→ PROBLEM REQUIREMENTS
Would you please transcribe, exactly as written, the lines of the entries below starting at the one that holds "(∀ x, f' x ≠ f x → f'" and ending at the one that holds "assert (e ∈", both included?

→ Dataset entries

---+---

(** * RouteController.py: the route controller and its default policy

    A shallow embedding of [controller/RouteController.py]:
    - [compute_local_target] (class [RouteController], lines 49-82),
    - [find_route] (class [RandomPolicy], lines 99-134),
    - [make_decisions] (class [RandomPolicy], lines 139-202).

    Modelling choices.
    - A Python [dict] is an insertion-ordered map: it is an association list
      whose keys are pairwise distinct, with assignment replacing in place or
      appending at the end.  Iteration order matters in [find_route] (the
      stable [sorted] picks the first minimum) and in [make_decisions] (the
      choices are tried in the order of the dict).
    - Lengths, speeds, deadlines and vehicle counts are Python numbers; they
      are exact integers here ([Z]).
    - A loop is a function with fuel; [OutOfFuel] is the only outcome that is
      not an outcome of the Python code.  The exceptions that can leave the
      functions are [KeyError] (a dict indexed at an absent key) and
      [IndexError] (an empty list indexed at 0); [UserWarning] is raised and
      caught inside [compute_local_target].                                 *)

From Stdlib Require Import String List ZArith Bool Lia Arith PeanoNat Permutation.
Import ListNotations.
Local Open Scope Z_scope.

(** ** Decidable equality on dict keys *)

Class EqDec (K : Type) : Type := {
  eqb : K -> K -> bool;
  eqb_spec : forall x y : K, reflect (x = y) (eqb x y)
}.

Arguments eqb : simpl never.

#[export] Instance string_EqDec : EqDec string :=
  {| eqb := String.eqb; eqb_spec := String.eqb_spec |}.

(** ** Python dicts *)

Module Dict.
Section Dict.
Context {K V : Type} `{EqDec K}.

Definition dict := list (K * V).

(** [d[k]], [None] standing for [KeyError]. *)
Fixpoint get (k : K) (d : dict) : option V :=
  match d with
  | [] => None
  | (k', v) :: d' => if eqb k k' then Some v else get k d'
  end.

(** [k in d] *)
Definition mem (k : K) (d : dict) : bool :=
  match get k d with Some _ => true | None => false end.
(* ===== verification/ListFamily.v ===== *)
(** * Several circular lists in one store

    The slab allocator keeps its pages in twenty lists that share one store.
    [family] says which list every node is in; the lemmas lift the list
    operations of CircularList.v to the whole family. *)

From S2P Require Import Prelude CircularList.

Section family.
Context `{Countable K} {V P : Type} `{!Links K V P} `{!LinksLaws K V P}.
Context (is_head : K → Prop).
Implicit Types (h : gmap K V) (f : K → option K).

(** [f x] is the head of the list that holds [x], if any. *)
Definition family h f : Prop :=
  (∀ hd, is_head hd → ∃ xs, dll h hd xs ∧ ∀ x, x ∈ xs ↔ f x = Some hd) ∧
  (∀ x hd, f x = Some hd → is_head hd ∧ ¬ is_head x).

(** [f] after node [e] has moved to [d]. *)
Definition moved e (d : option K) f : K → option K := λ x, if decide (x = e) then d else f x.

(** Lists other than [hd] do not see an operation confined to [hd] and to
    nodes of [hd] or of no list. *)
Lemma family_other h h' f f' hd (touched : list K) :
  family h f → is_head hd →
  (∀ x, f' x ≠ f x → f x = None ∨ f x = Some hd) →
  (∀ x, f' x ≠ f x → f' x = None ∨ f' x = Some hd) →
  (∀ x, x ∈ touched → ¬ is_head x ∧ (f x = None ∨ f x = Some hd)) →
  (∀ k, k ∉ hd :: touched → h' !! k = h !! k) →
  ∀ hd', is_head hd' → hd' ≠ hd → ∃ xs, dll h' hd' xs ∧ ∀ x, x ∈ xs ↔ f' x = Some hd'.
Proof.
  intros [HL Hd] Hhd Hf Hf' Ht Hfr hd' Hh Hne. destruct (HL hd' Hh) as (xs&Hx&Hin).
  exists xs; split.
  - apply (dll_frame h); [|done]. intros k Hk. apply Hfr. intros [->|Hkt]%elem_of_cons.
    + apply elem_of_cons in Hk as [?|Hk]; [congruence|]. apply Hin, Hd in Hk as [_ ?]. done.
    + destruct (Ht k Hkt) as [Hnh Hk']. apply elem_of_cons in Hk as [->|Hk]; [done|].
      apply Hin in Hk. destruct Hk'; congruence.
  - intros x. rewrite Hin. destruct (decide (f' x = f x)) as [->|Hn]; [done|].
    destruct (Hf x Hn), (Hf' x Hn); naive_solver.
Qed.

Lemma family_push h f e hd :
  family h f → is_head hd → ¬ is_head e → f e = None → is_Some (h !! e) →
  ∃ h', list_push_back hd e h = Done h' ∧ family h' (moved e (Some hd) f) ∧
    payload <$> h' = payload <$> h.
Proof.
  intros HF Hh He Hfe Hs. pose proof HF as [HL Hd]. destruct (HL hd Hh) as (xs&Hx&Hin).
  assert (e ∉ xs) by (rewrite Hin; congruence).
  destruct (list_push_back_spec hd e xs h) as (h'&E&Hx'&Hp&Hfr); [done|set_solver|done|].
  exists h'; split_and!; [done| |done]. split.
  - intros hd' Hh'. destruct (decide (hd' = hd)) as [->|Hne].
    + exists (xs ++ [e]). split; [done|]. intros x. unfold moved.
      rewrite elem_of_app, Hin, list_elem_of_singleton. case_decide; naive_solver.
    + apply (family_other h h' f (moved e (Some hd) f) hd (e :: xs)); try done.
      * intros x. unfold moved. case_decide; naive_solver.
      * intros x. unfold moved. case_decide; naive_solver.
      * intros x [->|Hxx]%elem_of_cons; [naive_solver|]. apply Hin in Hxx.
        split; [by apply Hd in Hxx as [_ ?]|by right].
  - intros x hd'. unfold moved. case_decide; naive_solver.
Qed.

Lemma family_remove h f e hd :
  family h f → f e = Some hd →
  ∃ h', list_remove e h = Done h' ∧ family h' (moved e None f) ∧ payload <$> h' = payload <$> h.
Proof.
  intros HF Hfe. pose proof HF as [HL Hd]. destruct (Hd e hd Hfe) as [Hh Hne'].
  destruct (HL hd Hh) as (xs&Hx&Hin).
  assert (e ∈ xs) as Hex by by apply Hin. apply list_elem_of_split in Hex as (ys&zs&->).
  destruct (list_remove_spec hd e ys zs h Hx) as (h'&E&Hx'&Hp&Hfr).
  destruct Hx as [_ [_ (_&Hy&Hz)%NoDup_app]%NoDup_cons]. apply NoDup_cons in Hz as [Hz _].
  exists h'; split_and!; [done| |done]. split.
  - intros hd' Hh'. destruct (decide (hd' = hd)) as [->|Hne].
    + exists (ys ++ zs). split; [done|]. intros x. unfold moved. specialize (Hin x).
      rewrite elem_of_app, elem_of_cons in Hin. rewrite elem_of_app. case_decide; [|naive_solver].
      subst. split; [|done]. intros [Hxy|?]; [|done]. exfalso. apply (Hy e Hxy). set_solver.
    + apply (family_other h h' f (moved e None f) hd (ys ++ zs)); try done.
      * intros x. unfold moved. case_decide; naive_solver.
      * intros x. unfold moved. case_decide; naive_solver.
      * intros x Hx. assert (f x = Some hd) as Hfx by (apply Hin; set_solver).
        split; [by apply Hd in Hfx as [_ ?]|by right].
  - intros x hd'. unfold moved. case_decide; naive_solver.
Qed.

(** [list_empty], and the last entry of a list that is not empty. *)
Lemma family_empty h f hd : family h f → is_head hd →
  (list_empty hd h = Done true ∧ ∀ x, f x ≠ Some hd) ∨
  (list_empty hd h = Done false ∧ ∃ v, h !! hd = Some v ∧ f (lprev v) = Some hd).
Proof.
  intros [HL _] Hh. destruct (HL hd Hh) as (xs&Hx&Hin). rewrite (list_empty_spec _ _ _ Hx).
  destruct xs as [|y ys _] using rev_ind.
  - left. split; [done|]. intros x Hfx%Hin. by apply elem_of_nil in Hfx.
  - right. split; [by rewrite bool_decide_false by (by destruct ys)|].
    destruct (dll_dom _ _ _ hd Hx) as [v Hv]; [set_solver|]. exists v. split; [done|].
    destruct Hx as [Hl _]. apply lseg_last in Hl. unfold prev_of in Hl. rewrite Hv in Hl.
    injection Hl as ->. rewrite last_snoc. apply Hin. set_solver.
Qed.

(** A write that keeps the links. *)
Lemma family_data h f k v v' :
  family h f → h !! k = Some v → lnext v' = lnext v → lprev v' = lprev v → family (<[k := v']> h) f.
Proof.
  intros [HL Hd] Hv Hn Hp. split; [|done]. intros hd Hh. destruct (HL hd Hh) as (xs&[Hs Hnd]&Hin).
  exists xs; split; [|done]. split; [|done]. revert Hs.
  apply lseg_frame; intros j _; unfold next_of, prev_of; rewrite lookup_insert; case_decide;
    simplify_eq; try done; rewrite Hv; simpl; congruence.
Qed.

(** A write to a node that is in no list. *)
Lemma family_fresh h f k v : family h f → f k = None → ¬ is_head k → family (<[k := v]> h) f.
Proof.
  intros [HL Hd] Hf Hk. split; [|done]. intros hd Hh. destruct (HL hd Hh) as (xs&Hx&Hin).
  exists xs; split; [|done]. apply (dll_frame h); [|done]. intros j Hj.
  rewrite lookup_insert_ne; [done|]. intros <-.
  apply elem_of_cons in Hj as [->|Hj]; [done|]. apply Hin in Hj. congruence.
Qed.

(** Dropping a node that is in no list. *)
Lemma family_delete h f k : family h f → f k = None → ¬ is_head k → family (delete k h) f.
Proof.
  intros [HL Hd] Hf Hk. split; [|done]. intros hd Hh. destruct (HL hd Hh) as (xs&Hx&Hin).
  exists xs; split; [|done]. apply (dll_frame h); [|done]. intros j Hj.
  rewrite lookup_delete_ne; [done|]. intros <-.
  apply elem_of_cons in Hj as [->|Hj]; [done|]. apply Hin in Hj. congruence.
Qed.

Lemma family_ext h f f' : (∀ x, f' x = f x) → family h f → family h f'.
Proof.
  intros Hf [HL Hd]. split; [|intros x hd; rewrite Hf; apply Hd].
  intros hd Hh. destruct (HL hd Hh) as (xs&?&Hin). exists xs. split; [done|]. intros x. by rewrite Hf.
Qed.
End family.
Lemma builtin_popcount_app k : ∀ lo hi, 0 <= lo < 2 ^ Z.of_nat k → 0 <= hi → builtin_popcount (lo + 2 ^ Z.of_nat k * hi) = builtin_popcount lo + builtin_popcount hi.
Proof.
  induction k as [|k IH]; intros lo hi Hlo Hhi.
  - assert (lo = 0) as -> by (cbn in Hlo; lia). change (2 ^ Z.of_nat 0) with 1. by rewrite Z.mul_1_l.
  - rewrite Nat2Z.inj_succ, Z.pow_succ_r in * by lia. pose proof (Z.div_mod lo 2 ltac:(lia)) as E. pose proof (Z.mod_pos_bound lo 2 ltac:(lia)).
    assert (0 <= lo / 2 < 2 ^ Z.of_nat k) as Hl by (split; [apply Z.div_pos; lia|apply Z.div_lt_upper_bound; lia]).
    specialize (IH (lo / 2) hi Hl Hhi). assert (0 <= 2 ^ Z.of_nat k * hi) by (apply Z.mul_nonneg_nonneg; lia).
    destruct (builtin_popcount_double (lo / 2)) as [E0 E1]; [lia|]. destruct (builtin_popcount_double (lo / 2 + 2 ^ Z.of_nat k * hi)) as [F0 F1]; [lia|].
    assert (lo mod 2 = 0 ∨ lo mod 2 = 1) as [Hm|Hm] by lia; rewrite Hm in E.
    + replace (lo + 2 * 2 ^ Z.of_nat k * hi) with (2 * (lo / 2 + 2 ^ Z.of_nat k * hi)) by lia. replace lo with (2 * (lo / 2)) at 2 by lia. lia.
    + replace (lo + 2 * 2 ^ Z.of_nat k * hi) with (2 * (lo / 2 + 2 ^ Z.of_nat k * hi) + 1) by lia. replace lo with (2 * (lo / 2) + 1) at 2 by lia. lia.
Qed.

---+---

→ ANSWER SPACE
  (∀ x, f' x ≠ f x → f' x = None ∨ f' x = Some hd) →
  (∀ x, x ∈ touched → ¬ is_head x ∧ (f x = None ∨ f x = Some hd)) →
  (∀ k, k ∉ hd :: touched → h' !! k = h !! k) →
  ∀ hd', is_head hd' → hd' ≠ hd → ∃ xs, dll h' hd' xs ∧ ∀ x, x ∈ xs ↔ f' x = Some hd'.
Proof.
  intros [HL Hd] Hhd Hf Hf' Ht Hfr hd' Hh Hne. destruct (HL hd' Hh) as (xs&Hx&Hin).
  exists xs; split.
  - apply (dll_frame h); [|done]. intros k Hk. apply Hfr. intros [->|Hkt]%elem_of_cons.
    + apply elem_of_cons in Hk as [?|Hk]; [congruence|]. apply Hin, Hd in Hk as [_ ?]. done.
    + destruct (Ht k Hkt) as [Hnh Hk']. apply elem_of_cons in Hk as [->|Hk]; [done|].
      apply Hin in Hk. destruct Hk'; congruence.
  - intros x. rewrite Hin. destruct (decide (f' x = f x)) as [->|Hn]; [done|].
    destruct (Hf x Hn), (Hf' x Hn); naive_solver.
Qed.

Lemma family_push h f e hd :
  family h f → is_head hd → ¬ is_head e → f e = None → is_Some (h !! e) →
  ∃ h', list_push_back hd e h = Done h' ∧ family h' (moved e (Some hd) f) ∧
    payload <$> h' = payload <$> h.
Proof.
  intros HF Hh He Hfe Hs. pose proof HF as [HL Hd]. destruct (HL hd Hh) as (xs&Hx&Hin).
  assert (e ∉ xs) by (rewrite Hin; congruence).
  destruct (list_push_back_spec hd e xs h) as (h'&E&Hx'&Hp&Hfr); [done|set_solver|done|].
  exists h'; split_and!; [done| |done]. split.
  - intros hd' Hh'. destruct (decide (hd' = hd)) as [->|Hne].
    + exists (xs ++ [e]). split; [done|]. intros x. unfold moved.
      rewrite elem_of_app, Hin, list_elem_of_singleton. case_decide; naive_solver.
    + apply (family_other h h' f (moved e (Some hd) f) hd (e :: xs)); try done.
      * intros x. unfold moved. case_decide; naive_solver.
      * intros x. unfold moved. case_decide; naive_solver.
      * intros x [->|Hxx]%elem_of_cons; [naive_solver|]. apply Hin in Hxx.
        split; [by apply Hd in Hxx as [_ ?]|by right].
  - intros x hd'. unfold moved. case_decide; naive_solver.
Qed.

Lemma family_remove h f e hd :
  family h f → f e = Some hd →
  ∃ h', list_remove e h = Done h' ∧ family h' (moved e None f) ∧ payload <$> h' = payload <$> h.
Proof.
  intros HF Hfe. pose proof HF as [HL Hd]. destruct (Hd e hd Hfe) as [Hh Hne'].
  destruct (HL hd Hh) as (xs&Hx&Hin).
  assert (e ∈ xs) as Hex by by apply Hin. apply list_elem_of_split in Hex as (ys&zs&->).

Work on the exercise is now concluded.